Another aspect of their work was ‘tracking patients’; if a patient did not attend his or her appointment, known as a DNA (or the images taken were of a poor quality), he or she would be contacted for a new appointment. But this did not happen automatically: The ophthalmologist should know, but if we find that they have got no ‘follow on’ appointment we would then alert the ophthalmologist again and say ‘we have noticed this patient’s DNA’d, there is no appointment been made, and you know we need another one made, but that is why [this] is such a fiddly job.
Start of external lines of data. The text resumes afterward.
(** C6: the heuristic analyzer does not depend on the classifier.  For
    any two models, whatever they score the upload, both runs of the page
    bind [issues] to what the analyzer returns on the uploaded picture
    (or stop with the exception it raises), and when there are issues both
    pages end with the same lines listing them. *)
Theorem heuristics_independent_of_verdict
    (model_predict model_predict' : np.ndarray Q → list (list Q))
    (σ : state) (image : loc) (i : PIL.Image) (t : np.ndarray Q)
    (s s' : Q) (row row' : list Q) (rest rest' : list (list Q)) :
  heap σ !! image = Some i →
  fst (preprocess_image resample image σ) = Ok t →
  model_predict t = (s :: row) :: rest →
  model_predict' t = (s' :: row') :: rest' →
  let run := main_page resample model_predict (Some image) σ in
  let run' := main_page resample model_predict' (Some image) σ in
  let analysis := fst (analyze_image_issues image σ) in
  result_map (option_map issues) (fst run) = result_map Some analysis
  ∧ result_map (option_map issues) (fst run') = result_map Some analysis
  ∧ ∀ m found,
      analysis = Ok (m :: found) →
      ∃ before before',
        page (snd run)
        = before ++ Wwrite "Further analysis found these potential issues:"
                 :: map Wwrite (m :: found)
        ∧ page (snd run')
          = before' ++ Wwrite "Further analysis found these potential issues:"
                    :: map Wwrite (m :: found).
Proof.
  intros Hi Ht Hs Hs' run run' analysis.
  rewrite (preprocess_image_tensor σ image i t Hi Ht) in Hs, Hs'.
  destruct (main_page_run resample model_predict σ image i s row rest Hi Hs)
    as (h & Hrun).
  destruct (main_page_run resample model_predict' σ image i s' row' rest' Hi Hs')
    as (h' & Hrun').
  unfold run, run'. rewrite Hrun, Hrun'. fold analysis.
  split; [destruct analysis; reflexivity|].
  split; [destruct analysis; reflexivity|].
  intros m found ->. cbn [fst snd page]. unfold technical_details.
  eexists (page σ ++ page_header image ++ [result_banner s; _]).
  eexists (page σ ++ page_header image ++ [result_banner s'; _]).
  rewrite <- !app_assoc. split; reflexivity.
Qed.

End Verdict.



Lemma heuristics_independent_witness :
  let i := uniform_image PIL.RGB 2 2 [10; 10; 10]%Z in
  let σ := one_image i in
  heap σ !! 1%positive = Some i
  ∧ result_map (option_map issues)
      (fst (main_page PIL.nearest (constant_model (9 # 10)) (Some 1%positive) σ))
    = result_map (option_map issues)
        (fst (main_page PIL.nearest (constant_model (1 # 10)) (Some 1%positive) σ)).
Proof.
  intros i σ.
  assert (Hi : heap σ !! 1%positive = Some i) by reflexivity.
  split; [exact Hi|].
  destruct (preprocess_image_run PIL.nearest σ 1%positive i Hi)
    as (σ1 & Hrun & _).
  pose proof (f_equal fst Hrun) as Ht. cbn [fst] in Ht.
  destruct (heuristics_independent_of_verdict PIL.nearest
              (constant_model (9 # 10)) (constant_model (1 # 10))
              σ 1%positive i (normalized PIL.nearest i)
              (9 # 10) (1 # 10) [] [] [] [] Hi Ht eq_refl eq_refl)
    as (Hgood & Hbad & _).
  rewrite Hgood, Hbad. reflexivity.
Defined.
(** X6.  The two manifests share one package at most: [@types/node], with
    TypeScript, where the runtime manifest says [latest] and the
    development manifest [^20.6.3]. *)
Theorem manifests_overlap (o : ProjectOptions) (package : string) :
  is_Some (getDependencies o !! package) →
  is_Some (getDevDependencies o !! package) →
  package = "@types/node" ∧ language o = typescript ∧
  getDependencies o !! package = Some "latest" ∧
  getDevDependencies o !! package = Some "^20.6.3".
Proof.
  intros [v Hr] Hd.
  pose proof (getDependencies_keys o package v Hr) as Hk. cbn beta in Hk.
  assert (H : Forall (λ package,
    is_Some (getDevDependencies o !! package) →
    package = "@types/node" ∧ language o = typescript ∧
    getDevDependencies o !! package = Some "^20.6.3") runtimePackages).
  { cbv delta [getDevDependencies]; cbv beta.
    destruct (language o); decide_tests; by_cases_on_tests. }
  destruct (proj1 (Forall_forall _ _) H package Hk Hd) as (-> & ? & ?).
  pose proof (getDependencies_base o) as (? & _). done.
Qed.

Lemma manifests_overlap_witness :
  getDependencies demoFull !! "@types/node" = Some "latest" ∧
  getDevDependencies demoFull !! "@types/node" = Some "^20.6.3".
Proof.
  apply (manifests_overlap demoFull "@types/node"); by_evaluation.
Defined.
Lemma log_render_chunks (f m : nat) (l : list Byte.byte) :
  List.length l <= f -> l <> [] ->
  log_render (16 * m) l
  = log_sep (16 * m) ++ String.concat newline (map spec_hex_unwrapped (chunks_fuel f 16 l)).
Proof.
  revert m l. induction f as [|f IH]; intros m l Hlen Hne.
  - destruct l; [congruence | cbn in Hlen; lia].
  - destruct l as [|b r]; [congruence|].
    cbn [chunks_fuel map].
    rewrite <- (firstn_skipn 16 (b :: r)) at 1.
    rewrite log_render_app.
    destruct (skipn 16 (b :: r)) as [|c t] eqn:Es.
    + cbn [log_render]. rewrite string_app_nil_r.
      destruct (firstn 16 (b :: r)) as [|b' r'] eqn:Ef.
      { cbn in Ef. discriminate. }
      assert (Hl : List.length (b' :: r') <= 16).
      { rewrite <- Ef, length_firstn. lia. }
      rewrite log_render_first_chunk by (cbn [List.length] in Hl; lia).
      destruct f; reflexivity.
    + assert (Hf : List.length (firstn 16 (b :: r)) = 16).
      { rewrite length_firstn.
        assert (List.length (skipn 16 (b :: r)) >= 1) by (rewrite Es; cbn; lia).
        rewrite length_skipn in H. lia. }
      assert (Ht : List.length (c :: t) <= f).
      { rewrite <- Es, length_skipn. cbn [List.length] in Hlen |- *. lia. }
      rewrite Hf. replace (16 * m + 16) with (16 * S m) by lia.
      rewrite (IH (S m) (c :: t) Ht ltac:(discriminate)).
      destruct (firstn 16 (b :: r)) as [|b' r'] eqn:Ef; [discriminate|].
      rewrite log_render_first_chunk by (cbn [List.length] in Hf; lia).
      assert (Hsep : log_sep (16 * S m) = newline).
      { unfold log_sep. rewrite <- (Nat.add_0_r (16 * S m)).
        rewrite (mod16_add (S m) 0) by lia.
        replace (Nat.ltb 0 (16 * S m)) with true by (symmetry; apply Nat.ltb_lt; lia).
        reflexivity. }
      rewrite Hsep.
      destruct (chunks_fuel f 16 (c :: t)) as [|y ys] eqn:Ec.
      { destruct f; [cbn in Ht; lia | cbn in Ec; discriminate]. }
      cbn [map]. rewrite <- !string_app_assoc. reflexivity.
Qed.

Lemma bytes_to_log_string_render (bs : list Byte.byte) :
  String.length (log_render 0 bs) <= 256 ->
  bytes_to_log_string bs = log_render 0 bs.
Proof.
  intros H. unfold bytes_to_log_string. rewrite log_fold by (cbn; lia).
  reflexivity.
Qed.

(** C6 (counterexample): the two formatters write into a [XousString<256>]
    (modelled from the spec as cutting text at its capacity). An array of
    86 bytes needs 258 characters unwrapped, so [format_hex] cuts it; an
    array of 84 bytes needs 257 characters with its five line breaks, so
    [bytes_to_log_string] cuts it. *)
Lemma hex_formatters_overflow :
  format_hex (repeat Byte.x00 86) <> spec_hex_unwrapped (repeat Byte.x00 86) /\
  bytes_to_log_string (repeat Byte.x00 84) <> spec_hex_wrapped (repeat Byte.x00 84).
Proof.
  split; intros H; apply (f_equal String.length) in H; vm_compute in H; discriminate.
Qed.

(** C6 (amended): for every byte array of at most 85 bytes, [format_hex]
    renders each byte as two lowercase hex digits and a space, unwrapped;
    for every array of at most 83 bytes, [bytes_to_log_string] gives the
    renderings of the 16-byte pieces joined by line breaks. Longer arrays
    overflow the 256-byte buffer; the program only formats 32-byte values. *)
Theorem hex_formatters_spec (bs : list Byte.byte) :
  (List.length bs <= 85 -> format_hex bs = spec_hex_unwrapped bs) /\
  (List.length bs <= 83 -> bytes_to_log_string bs = spec_hex_wrapped bs).
Proof.
  split; intros H.
  - unfold format_hex. rewrite format_hex_fold by (cbn; lia). reflexivity.
  - pose proof (log_render_length 0 bs) as Hl. cbn in Hl.
    rewrite bytes_to_log_string_render by lia.
    destruct bs as [|b r]; [reflexivity|].
    assert (E := log_render_chunks (List.length (b :: r)) 0 (b :: r)
                   (le_n _) ltac:(discriminate)).
    rewrite Nat.mul_0_r in E. rewrite E. reflexivity.
Qed.

Lemma hex_formatters_spec_witness :
  format_hex [Byte.xde; Byte.xad; Byte.xbe; Byte.xef] = "de ad be ef " /\
  format_hex (repeat Byte.x7f 32) = spec_hex_unwrapped (repeat Byte.x7f 32) /\
  bytes_to_log_string (repeat Byte.x7f 32) = spec_hex_wrapped (repeat Byte.x7f 32).
Proof.
  split; [|split].
  - rewrite (proj1 (hex_formatters_spec _)) by (apply Nat.leb_le; reflexivity).
    reflexivity.
  - apply (proj1 (hex_formatters_spec _)). apply Nat.leb_le. reflexivity.
  - apply (proj2 (hex_formatters_spec _)). apply Nat.leb_le. reflexivity.
Defined.
(** * Smart links of the document manager: the views of [mayan.apps.linking]

    A shallow embedding of [mayan/apps/linking/views.py].  The views run in
    a small state-and-exception monad: the state holds the persisted
    tables, the access decisions of the ACL checker, the messages queued
    for the user and a ghost trace of the calls that matter for ordering
    properties (access checks, resolver calls, hand-over to the generic base
    class).  A raised exception leaves the state as it was at the [raise],
    as in Python. *)

From Stdlib Require Import ZArith List String Bool Lia.
Import ListNotations.
Local Open Scope Z_scope.

(** ** Exceptions *)

(** The subclasses of Python's [Exception] that the views meet.  [Http404]
    comes from [get_object_or_404], [PermissionDenied] from the ACL checker;
    [Error] stands for any other [Exception] (a query or template error of
    the resolver).  Each carries the text that [str] returns. *)
Inductive Exception : Type :=
| Http404 (text : string)
| PermissionDenied (text : string)
| Error (text : string).

Definition str (e : Exception) : string :=
  match e with
  | Http404 t => t
  | PermissionDenied t => t
  | Error t => t
  end.

Inductive outcome (A : Type) : Type :=
| Return (a : A)
| Raise (e : Exception).
Arguments Return {A} a.
Arguments Raise {A} e.

(** ** Data model *)

Record User : Type := { user_id : Z }.

Record Document : Type := {
  document_pk : Z;
  document_fields : list (string * Z)
}.

Record DocumentType : Type := {
  document_type_pk : Z;
  document_type_label : string
}.

Record SmartLink : Type := {
  smart_link_pk : Z;
  smart_link_label : string
}.

(** What a condition compares the target's field with: a reference to a
    field of the source document, which is substituted at resolution, or a
    literal. *)
Inductive Expression : Type :=
| FieldRef (name : string)
| Literal (value : Z).

Inductive Operator : Type :=
| OpEq
| OpLt
| OpGt.

(** A condition belongs to one smart link.  [foreign_document] is carried
    as data; resolution does not read it. *)
Record SmartLinkCondition : Type := {
  condition_pk : Z;
  condition_smart_link_id : Z;
  source_expression : Expression;
  operator : Operator;
  target_field : string;
  foreign_document : bool;
  negated : bool;
  enabled : bool
}.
Not all patients responded when invited to a new appointment and some refused to be screened. Previously, rather than chasing them the officers would delete these patients from the system, to protect the service’s KPI performance returns. One failsafe officer explained the process as follows: it is following the pathway through … if [a] patient says ‘no I really don’t want it’ … they go … ‘refuse screening’, so they get called automatically again next year. What ‘refuse screening’ does it just holds them for a year, and then next year they will automatically get called back in again because circumstances may have changed. (Failsafe Officer)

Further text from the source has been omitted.